Mereka akan datang kembali.

Dan suatu hari, tembok ini mungkin tak cukup tinggi.

---

Angin laut berhembus kencang seperti biasa. Hujan turun deras, menimpa kanvas tenda hingga menimbulkan suara seperti ribuan anak panah menghantam tanah.

Di luar, ombak mengamuk di bawah langit kelabu, dan udara asin bercampur aroma besi dari senjata basah. Aku duduk di dalam tenda, cahaya redup dari lampu minyak menari di atas surat yang baru saja kubuka.

Tulisan tangan yang rapi dengan segel resmi dari Heartstone tertulis jelas di bagian atasnya.

Surat itu berasal dari Lord Celdric Arendale, Perdana Menteri Heartstone.

> “Salam hormat, Sir Torren Droswain.

Kuharap surat ini menemui Anda dalam keadaan baik.

Kabar kali ini menyangkut anggota baru untuk pasukan Silver Sentinels.

Sayangnya, hanya satu knight muda yang dikirim dari Heartstone — seorang bernama Erick Hunter, berasal dari kota kecil bernama Rivera.

Aku percayakan sepenuhnya pembinaan dan nasibnya di tanganmu.

Tertanda,

Lord Celdric Arendale.”

Begitu selesai kubaca, suara langkah cepat terdengar di luar, lalu seorang knight membuka pintu tenda.

“Lapor, Komandan! Rekrutan baru untuk Silver Sentinels sudah tiba. Ia menunggu perintah Anda di luar tembok kedua.”

“Baik. Aku akan segera ke sana,” jawabku tegas.

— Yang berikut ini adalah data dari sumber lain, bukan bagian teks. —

(** * Novanector account backend: a shallow embedding and its properties

    The development follows the layout of the backend:
    - [Js], [Regex], [Path]: the pieces of the JavaScript runtime the code
      relies on (string methods, regular expressions, [path.extname]);
    - the upload configuration ([config/multer.js]);
    - the user schema ([models/authModel.js]);
    - the model layer (queries and [save] of the document store);
    - the request handlers ([controllers/authController.js]) and the routes.

    A JavaScript string is the sequence of its UTF-16 code units. The
    model has the strings whose code units are all below 256 (Basic Latin
    and Latin-1 Supplement): a character [c] of a Rocq string stands for
    the code unit [Js.code c], so that ["A"] is U+0041 and the character
    of code 233 is U+00E9. Strings holding other code units have no
    counterpart here. On this range [length], [trim], [toLowerCase], the
    class [\s] and the dot of regular expressions are the language's own;
    where bytes are meant (the key of bcrypt), the string is encoded in
    UTF-8 first. *)

From Stdlib Require Import ZArith Ascii String List Lia Permutation Sorted.
From stdpp Require Import base option list strings gmap pretty sorting.

Local Open Scope string_scope.
Local Open Scope Z_scope.

(** ** JavaScript strings

    A character written by its code, as ["233"%char], is the code unit
    of that value (here U+00E9). A literal typed with letters outside
    ASCII is, as Rocq reads a source file, the string of the bytes of its
    UTF-8 encoding and so another string than the one it shows: strings
    with code units from 128 on are written by their codes. *)

Module Js.

Definition code (c : ascii) : N := N_of_ascii c.

Definition is_upper (c : ascii) : bool := ((65 <=? code c) && (code c <=? 90))%N.
Definition is_lower (c : ascii) : bool := ((97 <=? code c) && (code c <=? 122))%N.
Definition is_digit (c : ascii) : bool := ((48 <=? code c) && (code c <=? 57))%N.
Definition is_alnum (c : ascii) : bool := is_upper c || is_lower c || is_digit c.

(** White space of [String.prototype.trim] and of the class [\s] (white
    space and line terminators), among the code units below 256: TAB, LF,
    VT, FF, CR, SPACE and the no-break space U+00A0. *)
Definition is_space (c : ascii) : bool :=
  ((9 <=? code c) && (code c <=? 13) || (code c =? 32) || (code c =? 160))%N.

(** Line terminators, which [.] does not match: LF and CR. *)
Definition is_line_terminator (c : ascii) : bool :=
  ((code c =? 10) || (code c =? 13))%N.

(** The upper-case letters of Latin-1 Supplement: U+00C0 to U+00DE but
    for the multiplication sign U+00D7. *)
Definition is_upper_latin1 (c : ascii) : bool :=
  ((192 <=? code c) && (code c <=? 222) && negb (code c =? 215))%N.

(** [toLowerCase] on one code unit: the upper-case letters of both blocks
    have their lower case 32 further; every other code unit below 256 is
    its own lower case. *)
Definition lower_char (c : ascii) : ascii :=
  if is_upper c || is_upper_latin1 c then ascii_of_N (code c + 32) else c.

Fixpoint toLowerCase (s : string) : string :=
  match s with
  | EmptyString => EmptyString
  | String c s' => String (lower_char c) (toLowerCase s')
  end.

Fixpoint trimStart (s : string) : string :=
  match s with
  | EmptyString => EmptyString
  | String c s' => if is_space c then trimStart s' else s
  end.

(** [trimEnd] keeps a character when it is not white space or when
    something remains after it. *)
Fixpoint trimEnd (s : string) : string :=
  match s with
  | EmptyString => EmptyString
  | String c s' =>
      match trimEnd s' with
      | EmptyString => if is_space c then EmptyString else String c EmptyString
      | r => String c r
      end
  end.

Definition trim (s : string) : string := trimEnd (trimStart s).

(** [s.length]: the number of code units. *)
Definition len (s : string) : Z := Z.of_nat (String.length s).

(** [s.substring(0, n)] *)
Fixpoint take (n : nat) (s : string) : string :=
  match n, s with
  | S n', String c s' => String c (take n' s')
  | _, _ => EmptyString
  end.

Fixpoint map_chars (f : ascii -> ascii) (s : string) : string :=
  match s with
  | EmptyString => EmptyString
  | String c s' => String (f c) (map_chars f s')
  end.

Fixpoint all_chars (p : ascii -> bool) (s : string) : bool :=
  match s with
  | EmptyString => true
  | String c s' => p c && all_chars p s'
  end.

(** Truthiness of an optional string field: [undefined] and the empty
    string are falsy. *)
Definition truthy (v : option string) : bool :=
  match v with
  | Some (String _ _) => true
  | _ => false
  end.

(** The value of a field known to be a string ([undefined] prints as
    such in a template literal). *)
Definition str (v : option string) : string :=
  match v with
  | Some s => s
  | None => "undefined"
  end.

Definition includes (l : list string) (s : string) : bool :=
  existsb (String.eqb s) l.

(** The UTF-8 encoding of a string, each byte written as the character of
    its value: a code unit below 128 is one byte, one from 128 to 255 is
    two. *)
Definition utf8_char (c : ascii) : string :=
  if (code c <? 128)%N then String c EmptyString
  else String (ascii_of_N (192 + code c / 64))
         (String (ascii_of_N (128 + code c mod 64)) EmptyString).

Fixpoint utf8 (s : string) : string :=
  match s with
  | EmptyString => EmptyString
  | String c s' => utf8_char c ++ utf8 s'
  end.

(** The first [n] bytes of [rest] followed by [period] again and again. *)
Fixpoint cycle (n : nat) (period rest : string) : string :=
  match n with
  | O => EmptyString
  | S n' =>
      match rest with
      | String c r => String c (cycle n' period r)
      | EmptyString =>
          match period with
          | String c r => String c (cycle n' period r)
          | EmptyString => EmptyString
          end
      end
  end.

(** Two hexadecimal digits of a byte, as [Buffer.toString("hex")]. *)
Definition hex_digit (n : N) : ascii :=
  ascii_of_N (if (n <? 10)%N then 48 + n else 87 + n).

Definition hex_byte (b : N) : string :=
  String (hex_digit ((b / 16) mod 16)) (String (hex_digit (b mod 16)) EmptyString).

Definition hex (bytes : list N) : string :=
  fold_right (fun b acc => hex_byte b ++ acc) EmptyString bytes.

End Js.

(** ** Regular expressions

    Anchored patterns ([/^...$/]) are matched against the whole subject
    with Brzozowski derivatives. *)

Module Regex.

Inductive re : Type :=
| Void                           (* matches nothing *)
| Eps                            (* the empty string *)
| Cls (p : ascii -> bool)        (* one character of a class *)
| Cat (r s : re)
| Alt (r s : re)
| Star (r : re).

Fixpoint nullable (r : re) : bool :=
  match r with
  | Void => false
  | Eps => true
  | Cls _ => false
  | Cat r s => nullable r && nullable s
  | Alt r s => nullable r || nullable s
  | Star _ => true
  end.

Definition cat (r s : re) : re :=
  match r, s with
  | Void, _ => Void
  | _, Void => Void
  | Eps, _ => s
  | _, _ => Cat r s
  end.

Definition alt (r s : re) : re :=
  match r, s with
  | Void, _ => s
  | _, Void => r
  | _, _ => Alt r s
  end.

Fixpoint deriv (c : ascii) (r : re) : re :=
  match r with
  | Void => Void
  | Eps => Void
  | Cls p => if p c then Eps else Void
  | Cat r s =>
      if nullable r then alt (cat (deriv c r) s) (deriv c s)
      else cat (deriv c r) s
  | Alt r s => alt (deriv c r) (deriv c s)
  | Star r => cat (deriv c r) (Star r)
  end.

(** [matches r s]: the whole of [s] is in the language of [r]. *)
Fixpoint matches (r : re) (s : string) : bool :=
  match s with
  | EmptyString => nullable r
  | String c s' => matches (deriv c r) s'
  end.

Definition Chr (c : ascii) : re := Cls (Ascii.eqb c).
(** A character under the [i] flag. *)
Definition ChrI (c : ascii) : re :=
  Cls (fun d => Ascii.eqb (Js.lower_char c) (Js.lower_char d)).
Definition Dot : re := Cls (fun c => negb (Js.is_line_terminator c)).
Definition Plus (r : re) : re := Cat r (Star r).
Definition Opt (r : re) : re := Alt Eps r.

Fixpoint Lit (s : string) : re :=
  match s with
  | EmptyString => Eps
  | String c s' => Cat (Chr c) (Lit s')
  end.

Fixpoint LitI (s : string) : re :=
  match s with
  | EmptyString => Eps
  | String c s' => Cat (ChrI c) (LitI s')
  end.

Definition OneOf (rs : list re) : re := fold_right Alt Void rs.

End Regex.

(** ** Node's [path] module (POSIX flavour) *)

Module Path.

(** Index-free helpers on the characters of a path. *)
Fixpoint rev_chars (s : string) (acc : list ascii) : list ascii :=
  match s with
  | EmptyString => acc
  | String c s' => rev_chars s' (c :: acc)
  end.

Definition of_chars (l : list ascii) : string :=
  fold_right String EmptyString l.

Definition is_slash (c : ascii) : bool := Ascii.eqb c "/".
Definition is_dot (c : ascii) : bool := Ascii.eqb c ".".

Fixpoint drop_while {A} (p : A -> bool) (l : list A) : list A :=
  match l with
  | x :: l' => if p x then drop_while p l' else l
  | [] => []
  end.

Fixpoint take_while {A} (p : A -> bool) (l : list A) : list A :=
  match l with
  | x :: l' => if p x then x :: take_while p l' else []
  | [] => []
  end.

(** The last component of a path, read from its end: trailing slashes
    are skipped, then everything up to the previous slash is kept.
    The result is reversed (last character first). *)
Definition last_component_rev (p : string) : list ascii :=
  take_while (fun c => negb (is_slash c)) (drop_while is_slash (rev_chars p [])).

(** The component split at its last dot: [(name, ext)], where [ext] is
    empty when the component has no dot, starts with its only dot, or
    is [".."]. *)
Definition split_ext (p : string) : string * string :=
  let comp := last_component_rev p in
  let ext_rev := take_while (fun c => negb (is_dot c)) comp in
  let rest := drop_while (fun c => negb (is_dot c)) comp in
  match rest with
  | [] => (of_chars (rev comp), EmptyString)                 (* no dot *)
  | _dot :: before =>
      match before with
      | [] => (of_chars (rev comp), EmptyString)             (* leading dot *)
      | _ =>
          if (forallb is_dot before && (length before =? 1)%nat
              && (length ext_rev =? 0)%nat)
          then (of_chars (rev comp), EmptyString)            (* ".." *)
          else (of_chars (rev before), of_chars (rev (ext_rev ++ ["."%char])))
      end
  end.

Definition extname (p : string) : string := snd (split_ext p).

(** [path.parse(p).name] *)
Definition parse_name (p : string) : string := fst (split_ext p).

End Path.

(** ** Values, JSON objects and the response envelope *)

(** A stored password: the result of [bcrypt.hash(plaintext, cost)] with a
    fresh salt. The digest is kept symbolic: it records the cost, the salt
    and the key material the algorithm reads, 72 bytes ([bcrypt_key]
    below). Two keys that differ are taken to give digests that differ. *)
Record Digest := mkDigest { cost : Z; salt : string; key : string }.

Inductive jsval : Type :=
| VStr (s : string)
| VNum (n : Z)
| VDate (ms : Z)
| VObjectId (oid : N)
| VDigest (h : Digest).

(** A plain JavaScript object with string keys. *)
Abbreviation Obj := (gmap string jsval).

(** A signed token, as [jwt.sign] builds it: the payload it was given plus
    the issue and expiry times (in seconds), and the key of the signature. *)
Record Token := mkToken { payload : gmap string jsval; signing_key : string }.

(** A JavaScript number that may be the result of a division. *)
Inductive num : Type :=
| Fin (z : Z)
| Infinity
| NaN.

Record Pagination := mkPagination {
  currentPage : Z;
  totalPages : num;
  totalUsers : Z;
  hasNextPage : bool;
  hasPrevPage : bool }.

(** What [res.status(s).json({success, message, ...})] sends. *)
Record Response := mkResponse {
  status : Z;
  success : bool;
  message : string;
  user : option Obj;
  users : option (list Obj);
  token : option Token;
  errors : option (list string);
  error : option string;
  pagination : option Pagination }.

(** [{success, message}] alone. *)
Definition reply (st : Z) (ok : bool) (msg : string) : Response :=
  mkResponse st ok msg None None None None None None.

(** The user records a response carries. *)
Definition returned_records (r : Response) : list Obj :=
  match user r with Some o => [o] | None => [] end ++
  match users r with Some l => l | None => [] end.

(** ** Upload configuration: [config/multer.js] *)

Definition is_empty (s : string) : bool :=
  match s with EmptyString => true | _ => false end.

(** One file part of a multipart request, as the upload middleware sees it. *)
Record FilePart := mkFilePart {
  fieldname : string;
  originalname : string;
  mimetype : string;
  size : Z }.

Aku bangkit, mengambil jubah merah dengan hiasan emas dan sigil keluarga Droswain, lalu melangkah keluar di bawah derasnya hujan. Angin dingin menerpa wajahku saat aku berjalan menuruni jalan becek menuju gerbang luar.

Sesampainya di sana, aku melihatnya — seorang pemuda berdiri tegap di bawah hujan.

Wajahnya masih muda, sorot matanya penuh tekad… dan kegugupan yang tak sepenuhnya bisa ia sembunyikan.

“Jadi kau Erick?” tanyaku tegas.

Ia menegakkan tubuh, menatap lurus ke depan.

“Benar, Komandan. Namaku Erick Hunter dari Rivera,” ucapnya lantang.

“Aku dikirim ke sini untuk menjadi bagian dari pasukanmu. Aku akan melakukan yang terbaik, dan tak akan mengecewakanmu.”

Aku menatapnya dalam diam sejenak, memperhatikan cara ia berdiri, cara suaranya bergetar sedikit meski berusaha tegas.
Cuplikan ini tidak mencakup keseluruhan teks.